What we need to know is whether there is histological evidence of NASH development. After all, we know from the methods that they took terminal samples of liver and snap froze them in liquid nitrogen. Either sticking some in formalin at the same time or getting histology done on the frozen samples (not ideal from the histologist point of view but quite possible) would allow them to correlate their mRNAs with actual damage in the liver. They didn’t do this.

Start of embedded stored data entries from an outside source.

(* ===== verification/VidcVenus.v ===== *)
(** The firmware of the video core and the commands for it: loading and
    running the firmware (video-driver/driver/vidc/src/firmware.c), commands
    to it, power collapse, initialisation and its end (src/venus_hfi.c,
    src/msm_vidc_driver.c, src/msm_vidc_probe.c). *)
From S2P Require Import Prelude VidcQueue VidcMem VidcHfi VidcPacket VidcPacketSpec VidcBuffer.
From S2P Require Import VidcSession VidcCore VidcPower.

(** What the driver is configured with: capabilities of the platform, module
    parameters, the size of the firmware's memory, its number in the secure
    world, the word at which each context bank of the firmware starts; and
    the kernel's answers when the queues are allocated. *)
Class VidcFirmware := {
  sw_pc : bool;                       (* capability SW_PC *)
  non_fatal_faults : bool;
  hw_response_timeout : Z;
  max_session_count : Z;
  fw_log_level : Z;                   (* (msm_fw_debug & FW_LOGMASK) >> FW_LOGSHIFT *)
  fw_dump : bool;                     (* msm_vidc_fw_dump *)
  bug_on : Z -> bool;                 (* msm_vidc_enable_bugon, by the type of a packet *)
  hfi_conf : hfi_platform;
  pas_id : Z;
  fw_region_size : Z;
  init_answer : nat -> init_answers }.

Section Venus.
Context `{VidcKernel} `{VidcConfig} `{VidcFirmware} `{VidcPlatform}.

(** ** Firmware *)
Definition upd_tz (f : tz_state -> tz_state) : op := upd (fun s => set_tz (f (vc_tz s)) s).
Definition tz_images (d : Z) (t : tz_state) : tz_state :=
  {| tz_loaded := tz_loaded t; tz_running := tz_running t; fw_images := fw_images t + d |}.
Definition tz_started (t : tz_state) : tz_state :=
  {| tz_loaded := true; tz_running := true; fw_images := fw_images t |}.
Definition tz_stopped (t : tz_state) : tz_state :=
  {| tz_loaded := false; tz_running := false; fw_images := fw_images t |}.
Definition tz_run (b : bool) (t : tz_state) : tz_state :=
  {| tz_loaded := tz_loaded t; tz_running := b; fw_images := fw_images t |}.

Definition release_firmware : op := upd_tz (tz_images (-1)).

(** __load_fw_to_memory; after memremap has failed the image is kept. *)
Definition __load_fw_to_memory : op :=
  ask QMemoryRegion (fun node =>
  if node =? 0 then ret (- EINVAL)
  else
    call QRegionAddress ;?
    call QRequestFirmware ;?
    upd_tz (tz_images 1) ;?
    ask QFirmwareSize (fun fw_size =>
    if (fw_size <? 0) || (fw_region_size <? fw_size) then release_firmware ;! ret (- EINVAL)
    else
      ask QRemap (fun virt =>
      if virt =? 0 then ret (- ENOMEM)
      else
        undo release_firmware
          (call QLoadSegments ;? call QAuthAndReset ;? upd_tz tz_started) ;?
        release_firmware ;?
        ret pas_id))).
(* ===== verification/VidcCmds.v ===== *)
(** The commands for one session of the video core
    (video-driver/driver/vidc/src/venus_hfi.c): each takes the lock of the
    core, looks whether the session is one of the core's, fills the packet
    buffer of the session and writes it to the command queue. *)
From S2P Require Import Prelude VidcQueue VidcMem VidcHfi VidcPacket VidcPacketSpec VidcBuffer.
From S2P Require Import VidcSession VidcCore VidcPower VidcVenus.

Definition HFI_CMD_DELIVERY_MODE : Z := 0x0100000A.
Definition HFI_CMD_SSR : Z := 0x0100000D.
Definition HFI_CMD_STABILITY : Z := 0x0100000E.
Definition HFI_CMD_RESERVE : Z := 0x0100000F.
Definition HFI_RESERVE_START : Z := 0x1.
Definition HFI_RESERVE_STOP : Z := 0x2.
Definition HFI_PROP_CODEC : Z := 0x03000100.
Definition HFI_PROP_SECURE : Z := 0x03000102.
Definition HFI_PROP_DEC_DEFAULT_HEADER : Z := 0x03000168.
Definition HFI_PROP_FENCE : Z := 0x0300018B.
Definition MSM_MEM_POOL_PACKET_SIZE : Z := 1024.

(** HFI_HOST_FLAGS_RESPONSE_REQUIRED | HFI_HOST_FLAGS_INTR_REQUIRED, and the
    same with HFI_HOST_FLAGS_NON_DISCARDABLE *)
Definition host_flags : Z := Z.lor HFI_HOST_FLAGS_RESPONSE_REQUIRED HFI_HOST_FLAGS_INTR_REQUIRED.
Definition host_flags_kept : Z := Z.lor host_flags HFI_HOST_FLAGS_NON_DISCARDABLE.

(** ** Messages that were kept back *)

(** The inner loop of venus_hfi_add_pending_packets: [num] packets of the
    message [src], from [p] on, are copied behind the message in [b].  Nothing
    compares the message that grows with the size of its buffer. *)
Fixpoint copy_packets (num : nat) (src : list Z) (p : Z) (b : list Z) : exec (Z * list Z) :=
  match num with
  | O => Done (0, b)
  | S num =>
      hdr_size ← load32 0 b;
      pkt_size ← load32 p src;
      data ← load p pkt_size src;
      b ← store hdr_size data b;
      n ← load32 28 b;
      b ← store32 28 (n + 1) b;
      b ← store32 0 (hdr_size + pkt_size) b;
      if u32 (hdr_size + pkt_size) <? p + pkt_size then Done (- EINVAL, b)
      else copy_packets num src (p + pkt_size) b
  end.
(** The result, the messages still kept back, and the buffer.  num_packets is
    a signed integer in this function. *)
Fixpoint add_pending_messages (l : list (list Z)) (b : list Z) : exec (Z * list (list Z) * list Z) :=
  match l with
  | [] => Done (0, [], b)
  | src :: l =>
      num ← load32 28 src;
      '(rc, b) ← copy_packets (if num <? 2 ^ 31 then Z.to_nat num else 0) src sizeof_hfi_header b;
      if negb (rc =? 0) then Done (rc, src :: l, b) else add_pending_messages l b
  end.

Section Cmds.
Context `{VidcKernel} `{VidcConfig} `{VidcFirmware} `{VidcPlatform}.

(** [k] on the session a pointer leads to. *)
Definition reading (id : Z) (k : msm_vidc_inst -> op) : op :=
  looking (session id) (fun i =>
  match i with
  | None => fun _ => Fault
  | Some i => k i
  end).

(** The way all of them begin. *)
Definition session_cmd (id : Z) (body : msm_vidc_inst -> op) : op :=
  reading id (fun i =>
  match inst_packet i with
  | None => ret (- EINVAL)
  | Some _ =>
      locked
        (looking (__valdiate_session id) (fun valid =>
         if negb valid then ret (- EINVAL) else reading id body))
  end).
(** The way they end: the packet is filled by [f] and written. *)
Definition send (id : Z) (f : hfi_state -> exec (Z * hfi_state)) : op :=
  build (inst_packet_of id) f ;? __cmdq_write (inst_packet_of id).

(** A header and one packet in the buffer of the session. *)
Definition session_packet (i : msm_vidc_inst) (pkt_type flags payload_type port : Z)
    (payload : option (list Z)) (payload_size : Z) (st : hfi_state) : exec (Z * hfi_state) :=
  hfi_then (begin_message packet_size (inst_session_id i) st)
    (add_packet packet_size pkt_type flags payload_type port payload payload_size).

(** Commands for a port: with another port than these two nothing is sent, and
    the result is 0. *)
Definition data_port (port : msm_vidc_port_type) : bool :=
  match port with INPUT_PORT | OUTPUT_PORT => true | _ => false end.
Definition port_cmd (id pkt_type flags : Z) (port : msm_vidc_port_type) (valid : bool) (payload_type : Z)
    (payload : option (list Z)) (payload_size : Z) : op :=
  session_cmd id (fun i =>
  if negb valid then ret 0
  else
    send id (hfi_packet_session_command packet_size pkt_type flags (get_hfi_port (inst_domain i) port)
               (inst_session_id i) payload_type payload payload_size)).

Definition venus_hfi_start (id : Z) (port : msm_vidc_port_type) : op :=
  port_cmd id HFI_CMD_START host_flags port (data_port port) HFI_PAYLOAD_NONE None 0.
Definition venus_hfi_stop (id : Z) (port : msm_vidc_port_type) : op :=
  port_cmd id HFI_CMD_STOP host_flags_kept port (data_port port) HFI_PAYLOAD_NONE None 0.
Definition venus_hfi_session_pause (id : Z) (port : msm_vidc_port_type) : op :=
  port_cmd id HFI_CMD_PAUSE host_flags port (data_port port) HFI_PAYLOAD_NONE None 0.
Definition venus_hfi_session_resume (id : Z) (port : msm_vidc_port_type) (payload : Z) : op :=
  port_cmd id HFI_CMD_RESUME host_flags port (data_port port) HFI_PAYLOAD_U32 (Some (le32 payload)) 4.
Definition venus_hfi_session_drain (id : Z) (port : msm_vidc_port_type) : op :=
  port_cmd id HFI_CMD_DRAIN host_flags_kept port (bool_decide (port = INPUT_PORT)) HFI_PAYLOAD_NONE None 0.

Definition venus_hfi_session_open (id : Z) : op :=
  session_cmd id (fun i =>
  __sys_set_debug fw_log_level ;!
  send id (hfi_packet_session_command packet_size HFI_CMD_OPEN host_flags HFI_PORT_NONE 0
             HFI_PAYLOAD_U32 (Some (le32 (inst_session_id i))) 4)).
Definition venus_hfi_session_close (id : Z) : op :=
  session_cmd id (fun i =>
  send id (hfi_packet_session_command packet_size HFI_CMD_CLOSE host_flags_kept HFI_PORT_NONE
             (inst_session_id i) HFI_PAYLOAD_NONE None 0)).
Definition venus_hfi_session_set_codec (id : Z) : op :=
  session_cmd id (fun i =>
  send id (session_packet i HFI_PROP_CODEC HFI_HOST_FLAGS_NONE HFI_PAYLOAD_U32_ENUM HFI_PORT_NONE
             (Some (le32 (get_hfi_codec (inst_domain i) (inst_codec i)))) 4)).
Definition venus_hfi_session_set_secure_mode (id : Z) : op :=
  session_cmd id (fun i =>
  send id (session_packet i HFI_PROP_SECURE HFI_HOST_FLAGS_NONE HFI_PAYLOAD_U32 HFI_PORT_NONE
             (Some (le32 (inst_secure_mode i))) 4)).

(** venus_hfi_cache_packet: the message in the buffer of the session is kept
    for later, in a piece of the pool of packets, which comes zeroed.  A message
    that is too long is refused only when its place in the list is taken: an
    entry of zeros stays there. *)
Definition pool_packet : list Z := replicate (Z.to_nat MSM_MEM_POOL_PACKET_SIZE) 0.
Definition add_pending (id : Z) (data : list Z) : op :=
  upd_session id (fun i => set_inst_pending (inst_pending i ++ [data]) i).
Definition venus_hfi_cache_packet (id : Z) : op :=
  looking (packet_at (inst_packet_of id)) (fun packet =>
  match packet with
  | None => ret (- EINVAL)
  | Some b => fun s =>
      size ← load32 0 b;
      if size <? sizeof_hfi_header then ret (- EINVAL) s
      else
        ask QAlloc (fun entry =>
        if entry =? 0 then ret (- ENOMEM)
        else if size >? MSM_MEM_POOL_PACKET_SIZE then add_pending id pool_packet ;! ret (- EINVAL)
        else fun s =>
          data ← load 0 size b;
          packet ← store 0 data pool_packet;
          add_pending id packet s) s
  end).
Definition venus_hfi_session_property (id pkt_type flags port payload_type : Z)
    (payload : option (list Z)) (payload_size : Z) : op :=
  session_cmd id (fun i =>
  build (inst_packet_of id) (session_packet i pkt_type flags payload_type port payload payload_size) ;?
  (if inst_request i then venus_hfi_cache_packet id else __cmdq_write (inst_packet_of id))).
Definition venus_hfi_session_command (id cmd : Z) (port : msm_vidc_port_type) (payload_type : Z)
    (payload : option (list Z)) (payload_size : Z) : op :=
  session_cmd id (fun i =>
  send id (session_packet i cmd host_flags payload_type (get_hfi_port (inst_domain i) port)
             payload payload_size)).

(** ** Buffers of the session *)
Definition venus_hfi_add_pending_packets (id : Z) : op :=
  reading id (fun i =>
  match inst_packet i with
  | None => ret (- EINVAL)
  | Some b => fun s =>
      size ← load32 0 b;
      if size <? sizeof_hfi_header then ret (- EINVAL) s
      else
        '(rc, l, b) ← add_pending_messages (inst_pending i) b;
        (upd_session id (fun i => set_inst_pending l (set_inst_packet (Some b) i)) ;! ret rc) s
  end).

(** hfi_create_packet of a buffer *)
Definition add_buffer (domain flags : Z) (type : msm_vidc_buffer_type) (hfi_buffer : hfi_buffer)
    (st : hfi_state) : exec (Z * hfi_state) :=
  add_packet packet_size HFI_CMD_BUFFER flags HFI_PAYLOAD_STRUCTURE
    (get_hfi_port_from_buffer_type domain type) (Some (hfi_buffer_bytes hfi_buffer)) sizeof_hfi_buffer st.
Definition add_buffer_of (domain flags : Z) (buffer : msm_vidc_buffer) : hfi_state -> exec (Z * hfi_state) :=
  add_buffer domain flags (vb_type buffer) (get_hfi_buffer domain buffer).
Definition add_metabuf (domain : Z) (metabuf : option msm_vidc_buffer) (st : hfi_state) : exec (Z * hfi_state) :=
  match metabuf with
  | None => Done (0, st)
  | Some m => add_buffer_of domain HFI_HOST_FLAGS_INTR_REQUIRED m st
  end.
(** The fence of an output buffer. *)
Definition add_fence (i : msm_vidc_inst) (buffer : msm_vidc_buffer) (st : hfi_state) : exec (Z * hfi_state) :=
  if negb (inst_outbuf_fence i && is_output_buffer (vb_type buffer)) then Done (0, st)
  else if vb_fence_id buffer =? 0 then Done (- EINVAL, st)
  else
    add_packet packet_size HFI_PROP_FENCE 0 HFI_PAYLOAD_U64 HFI_PORT_RAW
      (Some (le64 (vb_fence_id buffer))) 8 st.

Definition buffer_message (i : msm_vidc_inst) (buffer : msm_vidc_buffer) (metabuf : option msm_vidc_buffer)
    (st : hfi_state) : exec (Z * hfi_state) :=
  hfi_then (begin_message packet_size (inst_session_id i) st) (fun st =>
  hfi_then (add_buffer_of (inst_domain i) HFI_HOST_FLAGS_INTR_REQUIRED buffer st) (fun st =>
  hfi_then (add_metabuf (inst_domain i) metabuf st) (add_fence i buffer))).
Definition venus_hfi_queue_buffer (id : Z) (buffer : msm_vidc_buffer) (metabuf : option msm_vidc_buffer) : op :=
  session_cmd id (fun i =>
  build (inst_packet_of id) (buffer_message i buffer metabuf) ;?
  venus_hfi_add_pending_packets id ;?
  __cmdq_write (inst_packet_of id)).

Definition with_flags (fl : Z) (b : hfi_buffer) : hfi_buffer :=
  {| hb_type := hb_type b; hb_index := hb_index b; hb_base_address := hb_base_address b;
     hb_addr_offset := hb_addr_offset b; hb_buffer_size := hb_buffer_size b;
     hb_data_offset := hb_data_offset b; hb_data_size := hb_data_size b;
     hb_timestamp := hb_timestamp b; hb_flags := fl |}.
Definition venus_hfi_release_buffer (id : Z) (buffer : msm_vidc_buffer) : op :=
  session_cmd id (fun i =>
  let hfi_buffer := get_hfi_buffer (inst_domain i) buffer in
  send id (fun st =>
    hfi_then (begin_message packet_size (inst_session_id i) st)
      (add_buffer (inst_domain i) host_flags (vb_type buffer)
         (with_flags (Z.lor (hb_flags hfi_buffer) HFI_BUF_HOST_FLAG_RELEASE) hfi_buffer)))).

(** venus_hfi_queue_super_buffer: a batch of [batch_size] frames, each in a
    message of its own, the frames and their metadata one behind the other in
    the two buffers.  Buffers of another size than that of the batch are not
    sent, and the result is 0. *)
Definition super_part (frame_size delta : Z) (first : bool) (b : hfi_buffer) : hfi_buffer :=
  {| hb_type := hb_type b; hb_index := hb_index b; hb_base_address := hb_base_address b;
     hb_addr_offset := u32 (hb_addr_offset b + (if first then 0 else frame_size));
     hb_buffer_size := hb_buffer_size b; hb_data_offset := hb_data_offset b; hb_data_size := hb_data_size b;
     hb_timestamp := (hb_timestamp b / 1000 + (if first then 0 else delta)) * 1000 mod 2 ^ 64;
     hb_flags := hb_flags b |}.
Definition super_start (frame_size : Z) (b : hfi_buffer) : hfi_buffer :=
  {| hb_type := hb_type b; hb_index := hb_index b; hb_base_address := hb_base_address b;
     hb_addr_offset := 0; hb_buffer_size := hb_buffer_size b; hb_data_offset := hb_data_offset b;
     hb_data_size := frame_size; hb_timestamp := hb_timestamp b; hb_flags := hb_flags b |}.
Definition super_metabuf (domain : Z) (meta : option (msm_vidc_buffer * hfi_buffer)) (st : hfi_state) :
    exec (Z * hfi_state) :=
  match meta with
  | None => Done (0, st)
  | Some (m, h) => add_buffer domain HFI_HOST_FLAGS_INTR_REQUIRED (vb_type m) h st
  end.
Fixpoint super_loop (id : Z) (i : msm_vidc_inst) (buffer : msm_vidc_buffer) (frame_size meta_size delta : Z)
    (n : nat) (first : bool) (frame : hfi_buffer) (meta : option (msm_vidc_buffer * hfi_buffer)) : op :=
  match n with
  | O => ret 0
  | S n =>
      let frame := super_part frame_size delta first frame in
      let meta := option_map (fun '(m, h) => (m, super_part meta_size delta first h)) meta in
      build (inst_packet_of id) (fun st =>
        hfi_then (begin_message packet_size (inst_session_id i) st) (fun st =>
        hfi_then (add_buffer (inst_domain i) HFI_HOST_FLAGS_INTR_REQUIRED (vb_type buffer) frame st)
          (super_metabuf (inst_domain i) meta))) ;?
      __cmdq_write_intr (inst_packet_of id) (bool_decide (n = O)) ;?
      super_loop id i buffer frame_size meta_size delta n false frame meta
  end.
Definition venus_hfi_queue_super_buffer (id : Z) (buffer : msm_vidc_buffer) (metabuf : option msm_vidc_buffer)
    (batch_size frame_size meta_size frame_rate : Z) : op :=
  session_cmd id (fun i =>
  let hb b := get_hfi_buffer (inst_domain i) b in
  if Z.shiftr frame_rate 16 =? 0 then fun _ => Fault
  else if negb (u32 (frame_size * batch_size) =? vb_buffer_size buffer) then ret 0
  else if match metabuf with Some m => u32 (meta_size * batch_size) >? vb_buffer_size m | None => false end
  then ret 0
  else
    super_loop id i buffer frame_size meta_size (Z.quot 1000000 (Z.shiftr frame_rate 16) mod 2 ^ 64)
      (Z.to_nat batch_size) true (super_start frame_size (hb buffer))
      (option_map (fun m => (m, super_start meta_size (hb m))) metabuf)).

(** ** The hardware *)
Definition venus_hfi_trigger_stability (id type client_id val : Z) : op :=
  session_cmd id (fun i =>
  send id (session_packet i HFI_CMD_STABILITY host_flags HFI_PAYLOAD_U64 HFI_PORT_NONE
             (Some (le32 (Z.lor (u32 (client_id * 2 ^ 4)) type) ++ le32 val)) 8)).
Definition venus_hfi_reserve_hardware (id duration : Z) : op :=
  session_cmd id (fun i =>
  send id (session_packet i HFI_CMD_RESERVE HFI_HOST_FLAGS_NONE HFI_PAYLOAD_U32_ENUM HFI_PORT_NONE
             (Some (le32 (if duration =? 0 then HFI_RESERVE_STOP else HFI_RESERVE_START))) 4)).

(** venus_hfi_trigger_ssr is called with the lock of the core. *)
Definition venus_hfi_trigger_ssr (type client_id addr : Z) : op :=
  __resume ;?
  build core_packet (fun st =>
    hfi_then (begin_message packet_size 0 st)
      (add_packet packet_size HFI_CMD_SSR host_flags HFI_PAYLOAD_U64 HFI_PORT_NONE
         (Some (le32 (Z.lor (u32 (client_id * 2 ^ 4)) type) ++ le32 addr)) 8)) ;?
  __cmdq_write core_packet.

(** ** The driver's functions around them (src/msm_vidc_driver.c) *)
Definition msm_vidc_session_open (id : Z) : op :=
  ask QAlloc (fun packet =>
  if packet =? 0 then upd_session id (set_inst_packet None) ;! ret (- ENOMEM)
  else
    upd_session id (set_inst_packet (Some (replicate (Z.to_nat packet_size) 0))) ;!
    undo (upd_session id (set_inst_packet None)) (venus_hfi_session_open id)).
Definition msm_vidc_session_set_codec (id : Z) : op := venus_hfi_session_set_codec id.
Definition msm_vidc_session_set_secure_mode (id : Z) : op := venus_hfi_session_set_secure_mode id.
Definition msm_vidc_session_set_default_header (id default_header : Z) : op :=
  reading id (fun i =>
  venus_hfi_session_property id HFI_PROP_DEC_DEFAULT_HEADER HFI_HOST_FLAGS_NONE
    (get_hfi_port (inst_domain i) INPUT_PORT) HFI_PAYLOAD_U32 (Some (le32 default_header)) 4).
End Cmds.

So why did they freeze liver samples at all? As they say in the methods:
“Liver tissue was homogenized in buffer (100mM Tris, pH 7.8) and alanine aminotransferase (ALT) concentration was determined from supernatant via manufacture instructions (Cayman Chemical, Ann Arbor, MI)”.
[Not my typo in the copy/paste. I can do enough of my own when I feel that way!!!]
In the results section in Figure 4 this is converted to:
“Plasma alanine aminotransferase concentration was higher in SAT compared with CON and PUFA”.
[My shouting emphasis on "supernatant" and "plasma"]
Plasma???? No. The methods clearly state that it was liver homogenate supernatant! Plasma ALT is an absolutely routine, standard, everyday marker of liver damage. It is a surrogate for hepatocellular damage, i.e. a normal component of liver cytoplasm which has leaked in to plasma in response to liver injury. It’s measured every day in any patient undergoing any sort of health/illness monitoring blood work. It is a COMPLETELY normal cytoplasm component while it is contained within the liver hepatocytes. It is LEAKAGE to the blood stream that we are interested in as a surrogate for hepatic damage. The rats all had terminal blood samples taken. The group could have measured ALT for a few pence in real plasma from this blood. They didn’t. They homogenised liver and measured ALT in the supernatant. They described this as “plasma”. All we can say from Fig 4 is that the liver of stearic acid fed rats has more of ALT within its hepatocytes. ALT is a normal enzyme used for interconverting certain components of the TCA/amino acid metabolism. Who knows why it is increased under stearate feeding, but it's not a marker of hepatocellular damage unless it is being released in to the blood stream... I think we can assume plasma ALT was completely normal. I'd be willing to bet it was measured in a pilot study and failed to pass the pay-dirt test.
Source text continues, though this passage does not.